Bridging Neural Networks and Wireless Systems with MIMO-OFDM Semantic Communications
Hanju Yoo, Dongha Choi, Yonghwi Kim, Yoontae Kim, Songkuk Kim, Chan-Byoung Chae, Robert W. Heath
TL;DR
This work investigates the gap between theory and practice in MIMO-OFDM semantic communications, focusing on PA nonlinearity and PAPR as sources of performance loss. Through a hardware prototype and end-to-end neural encoders/decoders, it shows that frequency-selective channels and per-symbol SNR variations largely drive deviations from simulated AWGN performance.
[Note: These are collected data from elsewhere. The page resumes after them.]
(** ** Numbers

    [std::stoll] and [std::stod]: [None] for an [invalid_argument], and
    [Some None] for an [out_of_range].  The prefix 0x is allowed in base 16. *)
Fixpoint span_base (base : Z) (l : bytes) : bytes :=
  match l with
  | c :: l' => match digit_value base c with Some _ => c :: span_base base l' | None => [] end
  | [] => []
  end.
Definition hex_prefix (base : Z) (l : bytes) : bytes :=
  match l with
  | z :: x :: c :: l' =>
      if bool_decide (base = 16) && bool_decide (z = Byte.x30) && one_of (str "xX") x &&
         match digit_value 16 c with Some _ => true | None => false end
      then c :: l' else l
  | _ => l
  end.
Definition stoll (base : Z) (v : bytes) : option (option Z) :=
  let '(neg, l) := scan_sign v in
  match span_base base (hex_prefix base l) with
  | [] => None
  | ds =>
      let n := if neg : bool then - scan base 0 ds else scan base 0 ds in
      Some (if (- 2 ^ 63 <=? n) && (n <? 2 ^ 63) then Some n else None)
  end.
(** glibc reports a number whose double is infinite, and one below the normal
    doubles that is not exact. *)
Definition is_exact (x : spec_float) (m e : Z) : bool :=
  match x with
  | S754_zero _ => m =? 0
  | S754_finite _ mant ex =>
      if (0 <=? e) && (0 <=? ex) then Z.pos mant * 2 ^ ex =? m * 10 ^ e
      else Z.pos mant * 2 ^ Z.max 0 ex * 10 ^ Z.max 0 (- e) =? m * 10 ^ Z.max 0 e * 2 ^ Z.max 0 (- ex)
  | _ => false
  end.
Definition is_tiny (x : spec_float) : bool :=
  match x with S754_zero _ => true | S754_finite _ mant _ => (Z.pos mant <? 2 ^ 52) | _ => false end.
Definition stod (v : bytes) : option (option spec_float) :=
  let '(neg, l) := scan_sign v in
  let '(whole, l) := span_digits l in
  let '(frac, l) := match l with Byte.x2e :: l => span_digits l | _ => ([], l) end in
  let '(e, _) := exponent_part l in
  let m := scan 10 0 (whole ++ frac) in
  let x := dbl_of_decimal neg m (e - zlen frac) in
  if bool_decide (whole ++ frac = []) then None
  else Some (if negb (isfinite x) || (is_tiny x && negb (is_exact x m (e - zlen frac))) then None else Some x).

Definition malformed (kind name : String.string) : bytes :=
  str "Malformed number (" ++ str kind ++ str ": " ++ str name ++ str ")".
(** The text up to [stop], from which the digit separators are removed. *)
Definition number_text (stop : nat) (l : bytes) : bytes :=
  filter (fun c => c <> Byte.x5f) (take (length l - stop) l).
Definition parse_int (l : bytes) (stop : nat) (base : Z) (prefix : bytes) : M Toml.base :=
  let v := filter (fun c => c <> Byte.x5f) (prefix ++ take (length l - stop) l) in
  move (drop (length l - stop) l) ;;;
  match stoll base v with
  | None => throw_parse_exception (malformed "invalid argument" "stoll")
  | Some None => throw_parse_exception (malformed "out of range" "stoll")
  | Some (Some n) => ret (VInt n)
  end.
Definition parse_float (l : bytes) (stop : nat) : M Toml.base :=
  let v := number_text stop l in
  move (drop (length l - stop) l) ;;;
  match stod v with
  | None => throw_parse_exception (malformed "invalid argument" "stod")
  | Some None => throw_parse_exception (malformed "out of range" "stod")
  | Some (Some x) => ret (VFloat x)
  end.

Definition in_number (c : byte) : bool := is_number c || one_of (str "_.eE-+xob") c.
(** How much of [l] is left at [find_end_of_number]. *)
Definition find_end_of_number (l : bytes) : nat :=
  let after := drop_while in_number l in
  if starts_with (str "inf") after || starts_with (str "nan") after then (length after - 3)%nat else length after.
(** [check_it] as the text from it on; the lambdas of [parse_number]. *)
Definition eat_sign (check : bytes) : bytes :=
  match check with c :: l => if one_of (str "-+") c then l else check | [] => [] end.
Definition check_no_leading_zero (check_end : nat) (check : bytes) : M unit :=
  match check with
  | c :: l =>
      if bool_decide (c = Byte.x30) && negb (at_stop check_end l) then
        match l with
        | [] => fail ReadPastEnd
        | c' :: _ => if decide (c' = Byte.x2e) then ret tt else throw_parse_exception (str "Numbers may not have leading zeros")
        end
      else ret tt
  | [] => ret tt
  end.
(** [None] where a separator is not followed by a digit. *)
Fixpoint digits_loop (f : byte -> bool) (check : bytes) : option bytes :=
  match check with
  | [] => Some []
  | c :: l =>
      if f c then
        match l with
        | u :: l' =>
            if decide (u = Byte.x5f) then
              match l' with
              | c' :: _ => if f c' then digits_loop f l' else None
              | [] => None
              end
            else digits_loop f l
        | [] => Some []
        end
      else Some check
  end.
Definition eat_number_digits (f : byte -> bool) (check : bytes) : M bytes :=
  match digits_loop f check with
  | Some l => if at_stop (length check) l then throw_parse_exception (str "Malformed number") else ret l
  | None => throw_parse_exception (str "Malformed number")
  end.
Definition eat_exp (check_end : nat) (check : bytes) : M bytes :=
  let check := eat_sign check in
  check_no_leading_zero check_end check ;;; eat_number_digits is_number check.

Definition parse_number : M Toml.base :=
  l <- here ;;
  let check_end := find_end_of_number l in
  let prefixed :=
    match l with
    | z :: b :: l' =>
        if bool_decide (z = Byte.x30) && negb (at_stop check_end (b :: l')) && one_of (str "xob") b then Some (b, l') else None
    | _ => None
    end in
  match prefixed with
  | Some (b, l') =>
      if decide (b = Byte.x78) then check <- eat_number_digits is_hex l' ;; parse_int l (length check) 16 []
      else if decide (b = Byte.x6f) then check <- eat_number_digits is_number l' ;; parse_int l' (length check) 8 (str "0")
      else check <- eat_number_digits is_number l' ;; parse_int l' (length check) 2 []
  | None =>
      let check := eat_sign l in
      check_no_leading_zero check_end check ;;;
      let neg := bool_decide (head l = Some Byte.x2d) in
      if starts_with (str "inf") check then move (drop 3 check) ;;; ret (VFloat (S754_infinity neg))
      else if starts_with (str "nan") check then move (drop 3 check) ;;; ret (VFloat S754_nan)
      else
        check <- eat_number_digits is_number check ;;
        match check with
        | c :: check' =>
            if one_of (str ".eE") c then
              let is_exp := one_of (str "eE") c in
              match check' with
              | [] => throw_parse_exception (str "Floats must have trailing digits")
              | _ =>
                  check <- (if is_exp then eat_exp check_end check' else eat_number_digits is_number check') ;;
                  check <- match check with
                           | c :: check' => if negb is_exp && one_of (str "eE") c then eat_exp check_end check' else ret check
                           | [] => ret check
                           end ;;
                  parse_float l (length check)
              end
            else parse_int l (length check) 10 []
        | [] => parse_int l 0 10 []
        end
  end.
Definition parse_bool : M Toml.base :=
  c <- deref_it ;;
  let err := str "Attempted to parse invalid boolean value" in
  if decide (c = Byte.x74) then eat_string (str "true") 0 err ;;; ret (VBool true)
  else if decide (c = Byte.x66) then eat_string (str "false") 0 err ;;; ret (VBool false)
  else throw_parse_exception err.

(** ** Dates and times *)
Fixpoint micros (power val : Z) (l : bytes) : Z :=
  match l with [] => val | c :: l => micros (power ÷ 10) (val + power * (byte_to_Z c - 48)) l end.
(** [stop] is the end the caller gives. *)
Definition read_time (stop : nat) : M local_time :=
  l <- here ;;
  let time_end := (length l - length (time_part (take (length l - stop) l)))%nat in
  let err := str "Malformed time" in
  h <- eat_digits 2 time_end err 0 ;;
  eat Byte.x3a time_end err ;;;
  m <- eat_digits 2 time_end err 0 ;;
  eat Byte.x3a time_end err ;;;
  s <- eat_digits 2 time_end err 0 ;;
  l <- here ;;
  us <- match l with
        | c :: l' =>
            if negb (at_stop time_end l) && bool_decide (c = Byte.x2e) then
              let ds := take_while is_number (take (length l' - time_end) l') in
              move (drop (length ds) l') ;;; ret (micros 100000 0 ds)
            else ret 0
        | [] => ret 0
        end ;;
  l <- here ;;
  if at_stop time_end l then ret (mkTime h m s us) else throw_parse_exception err.
Definition parse_time : M Toml.base := t <- read_time 0 ;; ret (VLocalTime t).
Definition parse_date : M Toml.base :=
  l <- here ;;
  let date_end := (length l - length (date_part l))%nat in
  let err := str "Malformed date" in
  y <- eat_digits 4 date_end err 0 ;;
  eat Byte.x2d date_end err ;;;
  mo <- eat_digits 2 date_end err 0 ;;
  eat Byte.x2d date_end err ;;;
  d <- eat_digits 2 date_end err 0 ;;
  l <- here ;;
  if at_stop date_end l then ret (VLocalDate (mkDate y mo d))
  else
    eat_or Byte.x54 Byte.x20 date_end err ;;;
    t <- read_time date_end ;;
    l <- here ;;
    if at_stop date_end l then ret (VLocalDatetime (mkDate y mo d) t)
    else
      c <- deref_it ;;
      z <- (if one_of (str "+-") c then
              incr ;;;
              hoff <- eat_digits 2 date_end err 0 ;;
              eat Byte.x3a date_end err ;;;
              moff <- eat_digits 2 date_end err 0 ;;
              ret (if decide (c = Byte.x2b) then mkOffset hoff moff else mkOffset (- hoff) (- moff))
            else if decide (c = Byte.x5a) then incr ;;; ret (mkOffset 0 0)
            else ret (mkOffset 0 0)) ;;
      l <- here ;;
      if at_stop date_end l then ret (VOffsetDatetime (mkDate y mo d) t z) else throw_parse_exception err.

(** ** Keys *)

(** The name without the blanks behind it; its first character stays. *)
Definition trim_back (l : bytes) : bytes :=
  match l with [] => [] | c :: l => c :: rev (drop_while is_ws (rev l)) end.
(** [bke] is what is left behind the key. *)
Definition parse_bare_key (name bke : bytes) : M bytes :=
  match name with
  | [] => throw_parse_exception (str "Bare key missing name")
  | _ =>
      let key := trim_back name in
      if existsb (one_of (str "#")) key then throw_parse_exception (str "Bare key " ++ key ++ str " cannot contain #")
      else if existsb is_ws key then throw_parse_exception (str "Bare key " ++ key ++ str " cannot contain whitespace")
      else if existsb (one_of (str "[]")) key then throw_parse_exception (str "Bare key " ++ key ++ str " cannot contain '[' or ']'")
      else move bke ;;; ret key
  end.
Definition in_bare_key (c : byte) : bool := negb (one_of (str ".=]") c).
Definition parse_simple_key : M bytes :=
  consume_whitespace ;;;
  l <- here ;;
  match l with
  | [] => throw_parse_exception (str "Unexpected end of key (blank key?)")
  | c :: _ =>
      if one_of [Byte.x22; Byte.x27] c then string_literal c
      else parse_bare_key (take_while in_bare_key l) (drop_while in_bare_key l)
  end.
Definition unexpected (what : String.string) (c : byte) : bytes := str what ++ [Byte.x22; c; Byte.x22].
(** [key_part_handler] is run on every part but the last. *)
Fixpoint parse_key_loop {S} (n : nat) (key_end : byte) (key_part_handler : bytes -> S -> M S) (s : S) : M (bytes * S) :=
  match n with
  | O => fail OutOfFuel
  | S n =>
      l <- here ;;
      match l with
      | [] => throw_parse_exception (str "Unexpected end of key")
      | c :: _ =>
          if decide (c = key_end) then throw_parse_exception (str "Unexpected end of key")
          else
            part <- parse_simple_key ;;
            consume_whitespace ;;;
            l <- here ;;
            match l with
            | [] => ret (part, s)
            | c :: _ =>
                if decide (c = key_end) then ret (part, s)
                else if decide (c = Byte.x2e) then
                  s <- key_part_handler part s ;; incr ;;; parse_key_loop n key_end key_part_handler s
                else throw_parse_exception (unexpected "Unexpected character in key: " c)
            end
      end
  end.
Definition parse_key {S} (key_end : byte) (key_part_handler : bytes -> S -> M S) (s : S) : M (bytes * S) :=
  fun p => parse_key_loop (length (rest p) + 1) key_end key_part_handler s p.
It demonstrates that simple mitigation, such as symbol shuffling, can align real-world results with theory, and that PAPR-aware training yields tangible gains in nonlinear power regimes, thereby enabling near-theoretical performance in practical systems. The findings offer actionable guidance for channel-adaptive semantic designs and provide open-source code and hardware details to accelerate real-world deployment of semantic communications.
Abstract
Semantic communications aim to enhance transmission efficiency by jointly optimizing source coding, channel coding, and modulation. While prior research has demonstrated promising performance in simulations, real-world implementations often face significant challenges, including noise variability and nonlinear distortions, leading to performance gaps. This article investigates these challenges in a multiple-input multiple-output (MIMO) and orthogonal frequency division multiplexing (OFDM)-based semantic communication system, focusing on the practical impacts of power amplifier (PA) nonlinearity and peak-to-average power ratio (PAPR) variations. Our analysis identifies frequency selectivity of the actual channel as a critical factor in performance degradation and demonstrates that targeted mitigation strategies can enable semantic systems to approach theoretical performance. By addressing key limitations in existing designs, we provide actionable insights for advancing semantic communications in practical wireless environments. This work establishes a foundation for bridging the gap between theoretical models and real-world deployment, highlighting essential considerations for system design and optimization.